Moral Relativism

In Ethics, Friday, I sketched out an argument against moral relativism that appeals to the standard argument for moral relativism. The following is a typical argument for moral relativism:

  1. There is widespread disagreement about ethical claims.
  2. There is no rational way to settle this disagreement.
  3. If there is no rational way to settle a disagreement concerning a claim, then we should deny that such claims are objectively true.
  4. Therefore, ethical claims are not objectively true.

So, for any moral claim, that claim then there is at least one conceptual scheme in which that claim is true and at least one in which that claim is false. If this argument for moral relativism is convincing, then one should be equally convinced of this argument against moral relativism:

  1. There is widespread disagreement about moral relativism.
  2. There is no rational way to settle this disagreement.
  3. If there is no rational way to settle a disagreement concerning a claim, then we should deny that such claims are objectively true.
  4. Therefore, moral relativism is not objectively true.

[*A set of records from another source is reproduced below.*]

(** * Rust diagnostic messages: build, cross-links, window index

    A shallow embedding of [rust/messages.py].  The JSON diagnostics of
    rustc are records, a [Message] object is a record, the per-window
    store [WINDOW_MESSAGES] is a finite map from window ids to an
    insertion-ordered association list of paths.  Python's in-place
    updates are written as explicit state passing. *)

From Stdlib Require Import ZArith Lia Bool.
From Stdlib Require OrderedTypeEx.
From stdpp Require Import base list strings gmap pretty sorting.

Local Open Scope string_scope.
Local Open Scope Z_scope.
Local Open Scope list_scope.

(** ** Python helpers *)

(** [sub in s] on strings. *)
Fixpoint contains (sub s : string) : bool :=
  String.prefix sub s
  || match s with
     | EmptyString => false
     | String _ s' => contains sub s'
     end.

(** [s.startswith(p)]. *)
Definition startswith (s p : string) : bool := String.prefix p s.

(** Truth value of an optional string: [None] and the empty string are
    false. *)
Definition truthy (o : option string) : bool :=
  match o with
  | Some s => negb (String.eqb s EmptyString)
  | None => false
  end.

Definition MACROS : string := "macros>".

(** ** The JSON shape of a diagnostic *)

(** A span of the compiler's JSON.  [line_start] is optional because the
    code builds spans that only carry a file name and overwrites
    [line_start] with [None]; [span_text] holds the ['text'] fields of
    the list under the key ['text']. *)
Inductive Span : Type := mkSpan {
  file_name : string;
  line_start : option Z;
  column_start : Z;
  line_end : Z;
  column_end : Z;
  is_primary : bool;
  span_text : list string;
  label : option string;
  suggested_replacement : option string;
  expansion : option Expansion }
with Expansion : Type := mkExpansion {
  exp_span : Span;
  macro_decl_name : string;
  def_site_span : option Span }.

Record Code := { code_code : string; code_explanation : option string }.

#[warnings="-register-all"]
Inductive Info : Type := mkInfo {
  info_message : string;
  info_level : string;
  info_code : option Code;
  info_spans : list Span;
  info_children : list Info }.

(** ** Messages *)

Definition Pos : Type := Z * Z.
Definition Region : Type := Pos * Pos.

(** The fields of class [Message].  [id] stands for the uuid, [parent] is
    the id of the primary message a child belongs to.  The [children]
    list lives in [MessageTree]: children cannot have children. *)
Record Message := {
  id : nat;
  region_key : option string;
  text : option string;
  minihtml_text : option string;
  level : option string;
  span : option Region;
  path : option string;
  code : option string;
  back_link : option string;
  primary : bool;
  parent : option nat;
  hidden : bool }.

(** [Message()]: the class defaults. *)
Definition new_Message (i : nat) : Message :=
  {| id := i; region_key := None; text := None; minihtml_text := None;
     level := None; span := None; path := None; code := None;
     back_link := None; primary := true; parent := None; hidden := false |}.

(** A message with its [children] list. *)
Record MessageTree := { root : Message; children : list Message }.

(** [Message.__iter__]: the message, then its children. *)
Definition iter (t : MessageTree) : list Message := root t :: children t.

Definition NO_LINE : Z := 999999999.

(** [Message.lineno]. *)
Definition lineno (m : Message) : Z :=
  match span m with
  | Some r => fst (fst r)
  | None => NO_LINE
  end.

(** [Message.is_similar]: the keys path, span, level and text agree. *)
Definition is_similar (self other : Message) : bool :=
  bool_decide (path other = path self)
  && bool_decide (span other = span self)
  && bool_decide (level other = level self)
  && bool_decide (text other = text self).

(** ** Span resolution *)

(** [find_span_r]: follow the expansions to the span without one; the
    second component is the last expansion that was followed. *)
Fixpoint find_span_r (span0 : Span) (expansion0 : option Expansion)
  : Span * option Expansion :=
  match span0 with
  | mkSpan _ _ _ _ _ _ _ _ _ (Some (mkExpansion s _ _ as e)) =>
      find_span_r s (Some e)
  | mkSpan _ _ _ _ _ _ _ _ _ None => (span0, expansion0)
  end.

(** [updated = target_span.copy()] with the three keys of the original
    span written over it. *)
Definition updated_span (target_span span0 : Span) : Span :=
  {| file_name := file_name target_span;
     line_start := line_start target_span;
     column_start := column_start target_span;
     line_end := line_end target_span;
     column_end := column_end target_span;
     is_primary := is_primary span0;
     span_text := span_text target_span;
     label := label span0;
     suggested_replacement := suggested_replacement span0;
     expansion := expansion target_span |}.

(** The span the loop body goes on with after the macro block: spans of
    a macro file are replaced by their root, others are kept. *)
Definition resolve_span (span0 : Span) : Span :=
  if contains MACROS (file_name span0)
  then updated_span (fst (find_span_r span0 None)) span0
  else span0.

(** [make_span_region]. *)
Definition make_span_region (s : Span) : option Region :=
  match line_start s with
  | Some l =>
      if l =? 0 then None
      else Some ((l - 1, column_start s - 1), (line_end s - 1, column_end s - 1))
  | None => None
  end.

(** ** What the module takes from its host *)

(** The functions of Python's library and of [util] that the module
    calls, and the settings it reads with [util.get_setting]. *)
Record Env := {
  (** [os.path.realpath(os.path.join(base_path, file_name))] *)
  realpath_join : string -> string -> string;
  (** [os.path.basename] *)
  basename : string -> string;
  (** the template of a suggested replacement after
      [util.multiline_fix], filled with the urlencoded id and
      replacement and with the escaped replacement *)
  replacement_markup : nat -> string -> string;
  (** the link template after [util.multiline_fix], formatted with
      url, filename and lineno *)
  link_markup : string -> string -> string -> string;
  (** the text of a message split on [LINK_PATTERN], escaped and
      joined, given the indentation *)
  escape_and_link : string -> string -> string;
  (** setting [rust_syntax_hide_warnings] *)
  rust_syntax_hide_warnings : bool;
  (** setting [rust_sort_messages] *)
  rust_sort_messages : bool;
  (** setting [rust_phantom_style] is ['normal'] *)
  rust_phantom_style_normal : bool }.

(** ** Collecting the messages of one diagnostic *)

(** The state [_collect_rust_messages] works on: the [message] object
    it fills, the messages given to [msg_cb] so far, and the next
    fresh id. *)
Record Collect := {
  message : MessageTree;
  console : list Message;
  next_id : nat }.

(** [parent_info] is a dict that is empty or has the one key ['span'];
    it is passed next to the state because the span loop reads what
    [set_primary_message] wrote into it. *)
Abbreviation ParentInfo := (option Span).

Section Collecting.

Variable E : Env.
Variable base_path : string.
Variable target_path : option string.
Variable msg_cb : bool.

Definition make_span_path (s : Span) : string :=
  realpath_join E base_path (file_name s).

Definition set_primary_message (info : Info) (span0 : Span) (txt : string)
    (st : Collect) : ParentInfo * Collect :=
  let m := root (message st) in
  let c :=
    match info_code info with
    | Some c => if truthy (code_explanation c) then Some (code_code c) else code m
    | None => code m
    end in
  let m' :=
    {| id := id m; region_key := region_key m; text := Some txt;
       minihtml_text := minihtml_text m; level := Some (info_level info);
       span := make_span_region span0; path := Some (make_span_path span0);
       code := c; back_link := back_link m; primary := primary m;
       parent := parent m; hidden := hidden m |} in
  (Some span0,
   {| message := {| root := m'; children := children (message st) |};
      console := console st; next_id := next_id st |}).

(** The child object [add_additional] creates; [markup] is the
    [minihtml_text] the caller writes into the child it gets back. *)
Definition new_child (st : Collect) (span0 : Span) (txt : option string)
    (lvl : string) (markup : option string) : Message :=
  {| id := next_id st; region_key := None; text := txt;
     minihtml_text := markup; level := Some lvl;
     span := make_span_region span0; path := Some (make_span_path span0);
     code := None; back_link := None; primary := false;
     parent := Some (id (root (message st))); hidden := false |}.

Definition append_child (child : Message) (st : Collect) : Collect :=
  {| message := {| root := root (message st);
                   children := children (message st) ++ [child] |};
     console := console st; next_id := S (next_id st) |}.

Definition add_additional (span0 : Span) (txt : option string) (lvl : string)
    (st : Collect) : Collect :=
  append_child (new_child st span0 txt lvl None) st.

(** [{'file_name': target_path}] *)
Definition fake_span (p : string) : Span :=
  mkSpan p None 0 0 0 false [] None None None.

(** The message handed to [msg_cb] for a global message without a
    place. *)
Definition tmp_msg (st : Collect) (info : Info) : Message :=
  {| id := next_id st; region_key := None; text := Some (info_message info);
     minihtml_text := None; level := Some (info_level info);
     span := None; path := None; code := None; back_link := None;
     primary := true; parent := None; hidden := false |}.

Definition call_msg_cb (m : Message) (st : Collect) : Collect :=
  {| message := message st; console := console st ++ [m];
     next_id := S (next_id st) |}.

Why should a claim that something is not objectively true bother someone who rejects objective truth?

Moral relativists are committed to the claim that moral truths are dependent on conceptual schemes, but if that claim is itself dependent on one’s conceptual scheme, then there is a conceptual scheme in which moral relativism is false. So, there is at least one conceptual scheme in which it is true that moral claims are true in every conceptual scheme. The only way that can be true is if moral truths are in fact true in every conceptual scheme. So, moral relativism is false.